Theorem 1.8: Sets or Domains in the Complex Plane - Palka Ch.2

[Math Amateur]

I am reading Bruce P. Palka's book: An Introduction to Complex Function Theory ...

I am focused on Chapter 2: The Rudiments of Plane Topology ...

I need help with an aspect of Theorem 1.8 ...

Theorem 1.8 (preceded by its "proof") reads as follows:

https://www.physicsforums.com/attachments/7337In the above text from Palka Ch.2 we read the following:

"Let \(\displaystyle A\) be a set in the complex plane ... ... "Now it seems that from what Palka has written in the quoted text above, that \(\displaystyle A\) cannot be an arbitrary set ... anyway not a scattered set of points in the complex plane ... is that correct?

It seems that \(\displaystyle A\) must be a connected region or domain in the complex plane ... is that right?

[ ... ... Note that Palka does not use the term "connected region" or "region" but does refer (without definition as far as I can tell, to "plane set" ... ]

Can someone please clarify the above concerns ...

Peter===============================================================================It may help readers of the above post to have access to Palka's basic notation and terminology regarding plane topology ... so I am proving the same ... as follows:View attachment 7338
View attachment 7339
View attachment 7340

Hope that helps ... ...

Peter

 

[Opalg]

Now it seems that from what Palka has written in the quoted text above, that \(\displaystyle A\) cannot be an arbitrary set ... anyway not a scattered set of points in the complex plane ... is that correct?

It seems that \(\displaystyle A\) must be a connected region or domain in the complex plane ... is that right?

No, Theorem 1.8 applies to an arbitrary subset $A$ of the complex plane.

I think that maybe you are misled by thinking that an isolated point $x$ in $A$ cannot be the limit of a sequence in $A$. But in fact it is the limit of such a sequence: you can just use the constant sequence in which every element is $x$ itself.

 

[Math Amateur]

No, Theorem 1.8 applies to an arbitrary subset $A$ of the complex plane.

I think that maybe you are misled by thinking that an isolated point $x$ in $A$ cannot be the limit of a sequence in $A$. But in fact it is the limit of such a sequence: you can just use the constant sequence in which every element is $x$ itself.

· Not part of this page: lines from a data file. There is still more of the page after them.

(** The reported status agrees with the reported quantity. For an order
    of a sensible size: once the filled quantity reaches the requested one
    (up to the epsilon) the status is FILLED; FILLED is never reported on a
    partial fill; and after any real fill the order is never again reported
    as NEW, SUBMITTED or OPEN. *)
Theorem reconcile_status_agrees order evs snap r vr :
  reconcile order evs snap = Ok r ->
  isdec 8 (ro_requested_quantity order) vr -> (p10 (-9) < vr < p10 12)%Q ->
  dfinite (fr_filled_quantity r) = true ->
  let vf := dval (fr_filled_quantity r) in
  ((vr - p10 (-9) <= vf)%Q -> fr_status r = FILLED) /\
  (fr_status r = FILLED -> (vr - p10 (-9) <= vf)%Q \/ (vf <= p10 (-9))%Q) /\
  ((p10 (-9) < vf)%Q -> ~ fr_status r ∈ [NEW; SUBMITTED; OPEN]).
Proof.
  unfold reconcile. intros H Hr Hvr Hfin. apply bind_Ok in H as (b & _ & H).
  apply bind_Ok in H as ([ss fs] & _ & H).
  destruct (settle_inv _ _ _ _ _ H) as (_ & _ & _ & _ & (st & rq & Hrq & Hd) & _).
  destruct (fr_filled_quantity r) as [cf ef| |] eqn:Ef; [|done|done]. simpl.
  pose proof (p10_pos (-9)).
  destruct (dmax_0_isdec 8 _ _ ltac:(done) Hr ltac:(lra)) as (rq' & Hrq' & Hrd).
  rewrite Hrq in Hrq'. injection Hrq' as <-.
  rewrite (derive_status_val st rq _ vr cf ef Hrd Hvr eq_refl) in Hd. injection Hd as Hd.
  destruct (qleb _ _) eqn:E1; [apply qleb_true in E1|apply qleb_false in E1];
    [rewrite <- Hd; split; [done|]; split; [by left|set_solver]|].
  destruct (qltb _ _) eqn:E2; [apply qltb_true in E2|apply qltb_false in E2].
  - split; [lra|]. rewrite <- Hd. split; [by destruct st|]. destruct st; set_solver.
  - split; [lra|]. split; [by right|lra].
Qed.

oh! indeed ... yes ... thanks Opalg ...

... so you are saying that where \(\displaystyle A\) is a set of isolated points scatted across the complex plane that we choose \(\displaystyle z_n = z_0\) for our point belonging to \(\displaystyle A \cap \Delta ( z_0, \frac{1}{n} ) \) ... ... and do so again and again for \(\displaystyle n+1, n+2, \ ...\) in order to manufacture the required sequence \(\displaystyle \left\langle z_1 \right\rangle \) ... ... Is that correct?

Peter***EDIT***

... BUT ... problem ! ... Theorem 1.8 would then imply that the point \(\displaystyle z_0\) belongs to the closure of the set \(\displaystyle A\) ... but surely \(\displaystyle z_0\) does not belong to the closure of \(\displaystyle A\) ... ? ... does it?

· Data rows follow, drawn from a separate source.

(* ===== verification/PositionEngine.v ===== *)
(** * Position engine

    [services/oms/position_engine.py]: applies one fill to a netted position.
    The clock is an argument: [now] is what [_utc_now_iso()] returns. *)

From S2P Require Import Prelude PyStr PyFloat PyDecimal.
From stdpp Require Import options.
From Stdlib Require Import String Qabs.

#[local] Open Scope Z_scope.

Definition EPSILON : dec := DFin 1 (-9).

Record PositionState := {
  ps_mode : string;
  ps_symbol : string;
  ps_quantity : dec;
  ps_average_entry_price : dec;
  ps_realized_pnl : dec;
  ps_status : string;
  ps_updated_at : string;
}.

Record PositionFill := {
  pf_order_id : string;
  pf_mode : string;
  pf_symbol : string;
  pf_side : string;
  pf_quantity : dec;
  pf_price : dec;
  pf_fee : dec;
  pf_filled_at : option string;
}.

Record PositionUpdate := {
  pu_previous : PositionState;
  pu_current : PositionState;
  pu_realized_pnl_delta : dec;
}.

Definition signed_quantity (f : PositionFill) : result dec :=
  let side := upper (strip (pf_side f)) in
  quantity ← dabs (pf_quantity f);
  tiny ← dleb quantity EPSILON;
  if tiny : bool then raise PositionEngineError "fill.quantity must be positive"
  else if String.eqb side "BUY" then Ok quantity
  else if String.eqb side "SELL" then dneg quantity
  else raise PositionEngineError ("unsupported fill side: " +:+ pf_side f).

(** Python's [and]/[or] do not evaluate the right operand when the left one
    decides; the comparisons are with the int 0. *)
Definition same_direction (left right : dec) : result bool :=
  l_pos ← dltb d0 left;
  r_pos ← (if l_pos : bool then dltb d0 right else Ok false);
  if r_pos : bool then Ok true
  else
    l_neg ← dltb left d0;
    if l_neg : bool then dltb right d0 else Ok false.

Definition empty_position (mode symbol now : string) : PositionState :=
  {| ps_mode := mode; ps_symbol := symbol; ps_quantity := d0; ps_average_entry_price := d0;
     ps_realized_pnl := d0; ps_status := "CLOSED"; ps_updated_at := now |}.

Definition validate_position_compatibility (p : PositionState) (f : PositionFill) : result unit :=
  _ ← raise_if (negb (String.eqb (ps_mode p) (pf_mode f))) PositionEngineError
        ("position mode mismatch: position=" +:+ ps_mode p +:+ ", fill=" +:+ pf_mode f);
  raise_if (negb (String.eqb (ps_symbol p) (pf_symbol f))) PositionEngineError
        ("position symbol mismatch: position=" +:+ ps_symbol p +:+ ", fill=" +:+ pf_symbol f).

(** What is left after closing against the old position: a position in the
    other direction, nothing, or the rest of the old one. *)
Definition after_close (prev_qty prev_avg price signed remaining : dec) : result (dec * dec) :=
  up ← dltb d0 signed;
  let direction := if up : bool then DFin 1 0 else DFin (-1) 0 in
  flips ← dltb EPSILON remaining;
  if flips : bool then
    new_qty ← dmul remaining direction;
    Ok (new_qty, price)
  else
    new_qty ← dadd prev_qty signed;
    a ← dabs new_qty;
    closed ← dleb a EPSILON;
    Ok (if closed : bool then (d0, d0) else (new_qty, prev_avg)).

Oh ... maybe \(\displaystyle z_0\) DOES belong to the closure of the set \(\displaystyle A\) ... because for every \(\displaystyle r \gt 0\), the open disk \(\displaystyle \Delta ( z_0, r )\) contains \(\displaystyle z_0\) and hence has a non-empty intersection with \(\displaystyle A\) ... and also, of course, with \(\displaystyle \mathbb{C} \sim A\) ... ...Can someone please clarify the above for me ...

Peter

 

[Opalg]

Oh ... maybe \(\displaystyle z_0\) DOES belong to the closure of the set \(\displaystyle A\) ... because for every \(\displaystyle r \gt 0\), the open disk \(\displaystyle \Delta ( z_0, r )\) contains \(\displaystyle z_0\) and hence has a non-empty intersection with \(\displaystyle A\)

Yes, that is correct. The closure of a set $A$ always includes the whole of $A$.